Our share in the flash space is higher than our share of the overall enterprise market. If we can hold that position, we should be able to emerge out of the transition to flash with a higher share than when we first started, even if the overall storage market remains flat.

Another big opportunity is in what I describe as the next-generation data center: lots and lots of commodity white box 1U systems, with Ethernet cables running to a switch at the top of the rack. Increasingly, this is the zone of hyper-convergence, which is why we announced our HCI product this year based on SolidFire all-flash arrays.

As with all-flash, NetApp was late to the hyper-convergence market. How does SolidFire stack up to established disk-based HCI platforms?

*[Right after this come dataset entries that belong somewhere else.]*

(* ===== verification/ArrayView.v ===== *)
(** * Array views

    [ArrayView], [reverse_adaptor] and [reverse]
    ([src/src/common/util/ArrayView.hpp]).  The array that a view refers to is
    a list; a pointer into it is an index, one past the end included, and
    pointer arithmetic that leaves the array is undefined.  *)

From S2P Require Import Prelude.

Local Open Scope Z_scope.

(** Conversion of a 64-bit integer to [int]. *)
Definition int_of (z : Z) : Z := (z + 2 ^ 31) `mod` 2 ^ 32 - 2 ^ 31.

Lemma int_of_small z : - 2 ^ 31 ≤ z < 2 ^ 31 → int_of z = z.
Proof. intros. unfold int_of. rewrite Z.mod_small by lia. lia. Qed.

Section array_view.
Context {T : Type} (array : list T).

(** [p + n] on pointers; [*p]. *)
Definition ptr_add (p n : Z) : outcome Z :=
  _ ← assert (bool_decide (0 ≤ p + n ≤ Z.of_nat (length array))) "pointer arithmetic";
  Ok (p + n).

Definition deref (p : Z) : outcome T :=
  _ ← assert (0 <=? p) "pointer dereference";
  read (array !! Z.to_nat p) "pointer dereference".

Record ArrayView := mkView { _begin : Z; _end : Z }.
Implicit Types v : ArrayView.

(** The two constructors: [static_cast<size_t>] makes a negative [int] huge. *)
Definition ArrayView_int (begin length : Z) : outcome ArrayView :=
  _end ← ptr_add begin (u64 length);
  _ ← assert (0 <=? length) "length >= 0";
  Ok (mkView begin _end).

Definition ArrayView_size (begin length : Z) : outcome ArrayView :=
  _end ← ptr_add begin length;
  Ok (mkView begin _end).

(** [begin] and [end], of a constant view or not. *)
Definition begin v : Z := _begin v.
Definition end_of v : Z := _end v.

(** [size], an [int]; [empty]; [operator[]]; [data]. *)
Definition size v : Z := int_of (end_of v - begin v).
Definition empty v : bool := begin v =? end_of v.
Definition at_position v (position : Z) : outcome T :=
  p ← ptr_add (_begin v) position; deref p.
Definition data v : Z := _begin v.

(** A [T *], or a [std::reverse_iterator] with its base. *)
Inductive iterator := Pointer (p : Z) | ReverseIterator (base : Z).

Definition it_deref (i : iterator) : outcome T :=
  match i with
  | Pointer p => deref p
  | ReverseIterator base => p ← ptr_add base (-1); deref p
  end.

Definition it_next (i : iterator) : outcome iterator :=
  match i with
  | Pointer p => p ← ptr_add p 1; Ok (Pointer p)
  | ReverseIterator base => p ← ptr_add base (-1); Ok (ReverseIterator p)
  end.

#[global] Instance iterator_eq_dec : EqDecision iterator.
Proof. solve_decision. Defined.

(** What [reverse] can be given: a view or the result of [reverse]. *)
Inductive iterable := View (v : ArrayView) | reverse (it : iterable).

(** [begin], [end], [rbegin] and [rend]; [true] selects the reverse pair. *)
Fixpoint first (reversed : bool) (it : iterable) : iterator :=
  match it with
  | View v => if reversed then ReverseIterator (end_of v) else Pointer (begin v)
  | reverse it => first (negb reversed) it
  end.

Fixpoint last_of (reversed : bool) (it : iterable) : iterator :=
  match it with
  | View v => if reversed then ReverseIterator (begin v) else Pointer (end_of v)
  | reverse it => last_of (negb reversed) it
  end.

(** [for (T &x : it)]: the elements that the body sees. *)
Fixpoint for_range (fuel : nat) (i last : iterator) : outcome (list T) :=
  if decide (i = last) then Ok []
  else match fuel with
       | O => Undef "fuel"
       | S fuel =>
           x ← it_deref i;
           i ← it_next i;
           l ← for_range fuel i last;
           Ok (x :: l)
       end.

Definition loop (fuel : nat) (it : iterable) : outcome (list T) :=
  for_range fuel (first false it) (last_of false it).

(** The elements of a view. *)
Definition elements v : list T :=
  take (Z.to_nat (_end v - _begin v)) (drop (Z.to_nat (_begin v)) array).

Definition view_ok v : Prop := 0 ≤ _begin v ≤ _end v ∧ _end v ≤ Z.of_nat (length array).

Lemma ptr_add_Ok p n : 0 ≤ p + n ≤ Z.of_nat (length array) → ptr_add p n = Ok (p + n).
Proof. intros Hp. unfold ptr_add. by rewrite bool_decide_eq_true_2. Qed.

Lemma deref_Ok (p : nat) x : array !! p = Some x → deref (Z.of_nat p) = Ok x.
Proof.
  intros Hx. unfold deref. rewrite (proj2 (Z.leb_le _ _)) by lia. simpl. by rewrite Nat2Z.id, Hx.
Qed.

(** Both constructors give the view of the elements that were asked for. *)
Lemma ArrayView_int_ok (begin n : nat) :
  (begin + n ≤ length array)%nat → (Z.of_nat n < u64_modulus)%Z →
  ArrayView_int (Z.of_nat begin) (Z.of_nat n) = Ok (mkView (Z.of_nat begin) (Z.of_nat (begin + n))).
Proof.
  intros Hn Hu. unfold ArrayView_int. rewrite u64_small by (unfold is_u64; lia).
  rewrite ptr_add_Ok by lia. simpl. rewrite (proj2 (Z.leb_le _ _)) by lia. simpl. f_equal. f_equal. lia.
Qed.

(** A negative length is always stopped. *)
Lemma ArrayView_int_negative begin n : n < 0 → ¬ ∃ v, ArrayView_int begin n = Ok v.
Proof.
  intros Hn [v Hv]. unfold ArrayView_int in Hv. apply bind_Ok in Hv as (e & _ & Hv).
  apply bind_Ok in Hv as (u & Ha%assert_Ok & _). apply Z.leb_le in Ha. lia.
Qed.

Lemma for_range_forward fuel (p n : nat) :
  (n ≤ fuel)%nat → (p + n ≤ length array)%nat →
  for_range fuel (Pointer (Z.of_nat p)) (Pointer (Z.of_nat (p + n))) = Ok (take n (drop p array)).
Proof.
  revert fuel p. induction n as [|n IH]; intros fuel p Hf Hn.
  { rewrite Nat.add_0_r. destruct fuel; simpl; by rewrite decide_True. }
  destruct fuel as [|fuel]; [lia|]. simpl. rewrite decide_False by (intros [= ?]; lia).
  destruct (lookup_lt_is_Some_2 array p) as [x Hx]; [lia|].
  rewrite (deref_Ok p x Hx). simpl. rewrite ptr_add_Ok by lia. simpl.
  replace (Z.of_nat p + 1) with (Z.of_nat (S p)) by lia.
  replace (p + S n)%nat with (S p + n)%nat by lia. rewrite IH by lia. simpl.
  by rewrite (drop_S array x p Hx).
Qed.

Lemma for_range_backward fuel (p n : nat) :
  (n ≤ fuel)%nat → (p + n ≤ length array)%nat →
  for_range fuel (ReverseIterator (Z.of_nat (p + n))) (ReverseIterator (Z.of_nat p)) =
    Ok (rev (take n (drop p array))).
Proof.
  revert fuel. induction n as [|n IH]; intros fuel Hf Hn.
  { rewrite Nat.add_0_r. destruct fuel; simpl; by rewrite decide_True. }
  destruct fuel as [|fuel]; [lia|]. simpl. rewrite decide_False by (intros [= ?]; lia).
  destruct (lookup_lt_is_Some_2 array (p + n)) as [x Hx]; [lia|].
  rewrite ptr_add_Ok by lia. replace (Z.of_nat (p + S n) + -1) with (Z.of_nat (p + n)) by lia.
  simpl. rewrite (deref_Ok _ x Hx). simpl. rewrite IH by lia. simpl.
  rewrite (take_S_r _ n x) by (by rewrite lookup_drop). by rewrite rev_app_distr.
Qed.

(** How often [reverse] was applied, modulo two. *)
Fixpoint reversed (it : iterable) : bool :=
  match it with View _ => false | reverse it => negb (reversed it) end.
Fixpoint view_of (it : iterable) : ArrayView :=
  match it with View v => v | reverse it => view_of it end.

Lemma first_reversed b it : first b it = first (xorb b (reversed it)) (View (view_of it)).
Proof.
  revert b. induction it as [v|it IH]; intros b; [by destruct b|]. cbn [first reversed view_of].
  rewrite IH. by destruct b, (reversed it).
Qed.

Lemma last_reversed b it : last_of b it = last_of (xorb b (reversed it)) (View (view_of it)).
Proof.
  revert b. induction it as [v|it IH]; intros b; [by destruct b|]. cbn [last_of reversed view_of].
  rewrite IH. by destruct b, (reversed it).
Qed.

(** A range-based loop over a view, or over the result of any number of
    [reverse]s of it, ends after as many steps as the view has elements and
    sees exactly these, in order or in the opposite order. *)
Theorem array_view_loops it fuel :
  view_ok (view_of it) → (length (elements (view_of it)) ≤ fuel)%nat →
  loop fuel it = Ok (if reversed it then rev (elements (view_of it)) else elements (view_of it)).
Proof.
  unfold loop. rewrite first_reversed, last_reversed. generalize (view_of it) as v.
  intros [b e] [[Hb Hbe] He] Hf. unfold elements in *. cbn [_begin _end] in *.
  rewrite length_take_le in Hf by (rewrite length_drop; lia).
  rewrite <-(Z2Nat.id b) by lia. replace e with (Z.of_nat (Z.to_nat b + Z.to_nat (e - b))) by lia.
  rewrite !Nat2Z.id. replace (Z.to_nat (Z.of_nat (Z.to_nat b + Z.to_nat (e - b)) - Z.of_nat (Z.to_nat b)))
    with (Z.to_nat (e - b)) by lia.
  destruct (reversed it); cbn [first last_of xorb begin end_of _begin _end]; [apply for_range_backward|apply for_range_forward]; lia.
Qed.

(** [size] is the number of elements when that fits an [int]. *)
Lemma size_elements v :
  view_ok v → Z.of_nat (length (elements v)) < 2 ^ 31 → size v = Z.of_nat (length (elements v)).
Proof.
  intros [[Hb Hbe] He] Hn. unfold elements, size, begin, end_of in *.
  rewrite length_take_le in * by (rewrite length_drop; lia). rewrite Z2Nat.id in * by lia.
  apply int_of_small. lia.
Qed.

(** A longer view, which the constructor from [size_t] can make, has a size below
    zero. *)
Lemma size_truncated v :
  view_ok v → 2 ^ 31 ≤ Z.of_nat (length (elements v)) < 2 ^ 32 → size v < 0.
Proof.
  intros [[Hb Hbe] He] Hn. unfold elements, size, begin, end_of, int_of in *.
  rewrite length_take_le in Hn by (rewrite length_drop; lia). rewrite Z2Nat.id in Hn by lia.
  rewrite <-(Z.mod_unique (_end v - _begin v + 2 ^ 31) (2 ^ 32) 1 (_end v - _begin v - 2 ^ 31)); lia.
Qed.

Lemma empty_elements v : view_ok v → empty v = bool_decide (elements v = []).
Proof.
  intros [[Hb Hbe] He]. apply eq_bool_prop_intro. unfold empty, begin, end_of. rewrite bool_decide_spec.
  rewrite <-length_zero_iff_nil. unfold elements.
  rewrite length_take_le by (rewrite length_drop; lia). rewrite Is_true_true, Z.eqb_eq. lia.
Qed.

(** [operator[]] does not check the position: it reads any element of the
    array after the begin of the view. *)
Lemma at_position_elements v (i : nat) x :
  view_ok v → elements v !! i = Some x → at_position v (Z.of_nat i) = Ok x.
Proof.
  intros [[Hb Hbe] He] Hx. unfold elements in Hx. apply lookup_take_Some in Hx as [Hx Hi].
  rewrite lookup_drop in Hx. unfold at_position. apply lookup_lt_Some in Hx as Hl.
  rewrite ptr_add_Ok by lia. simpl.
  replace (_begin v + Z.of_nat i) with (Z.of_nat (Z.to_nat (_begin v) + i)) by lia. by apply deref_Ok.
Qed.
End array_view.

Lemma array_view_loops_witness :
  loop [1; 2; 3; 4]%nat 2 (reverse (View (mkView 1 3))) = Ok [3; 2]%nat.
Proof.
  apply (array_view_loops [1; 2; 3; 4]%nat (reverse (View (mkView 1 3))) 2);
    [split; simpl; lia|simpl; lia].
Defined.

Hitz: My mental image of SolidFire is that the data just flows between the nodes like water. Picture a four-node minimum of SolidFire nodes. If you attach another node, SolidFire does a little math to let the data drift from a full node into a node that isn't full. SolidFire software-defined storage automatically rebalances the system when you add a node.

Nutanix and other HCI vendors focus so much on virtualization side because VMware costs so much. Many customers would love to replace VMware. But they aren't solving a new problem. For us, we can partner with VMware to solve the back-end storage issues within the context of hyper-convergence.

A big part of the NetApp market strategy revolves around the cloud. What have you done to try and separate your cloud services from other enterprise array vendors?

Hitz: In 2014, we launched OnTap Cloud to run in Amazon Web Services. It's a version of OnTap running in the cloud that uses Amazon compute and storage. There is no physical system or cost of goods. All the revenue is from software. Customers use Cloud OnTap to migrate their data seamlessly back and forth. We also provide the enterprise storage for Microsoft Azure.

That is exactly what we are trying to [do] now with NetApp Data Fabric. What we're doing goes way beyond selling a storage array. Even though the bulk of our revenue is from storage systems, don't think of [us] as a storage system vendor. The enterprise on-prem business isn't going away, but at the same time, the center of gravity is moving to the cloud.  When they buy on-prem storage, customers are asking lots of strategic questions about the cloud. One of them is: 'Which vendor can help me move to the cloud when I’m ready in a year or two?’ We want NetApp to be the obvious answer.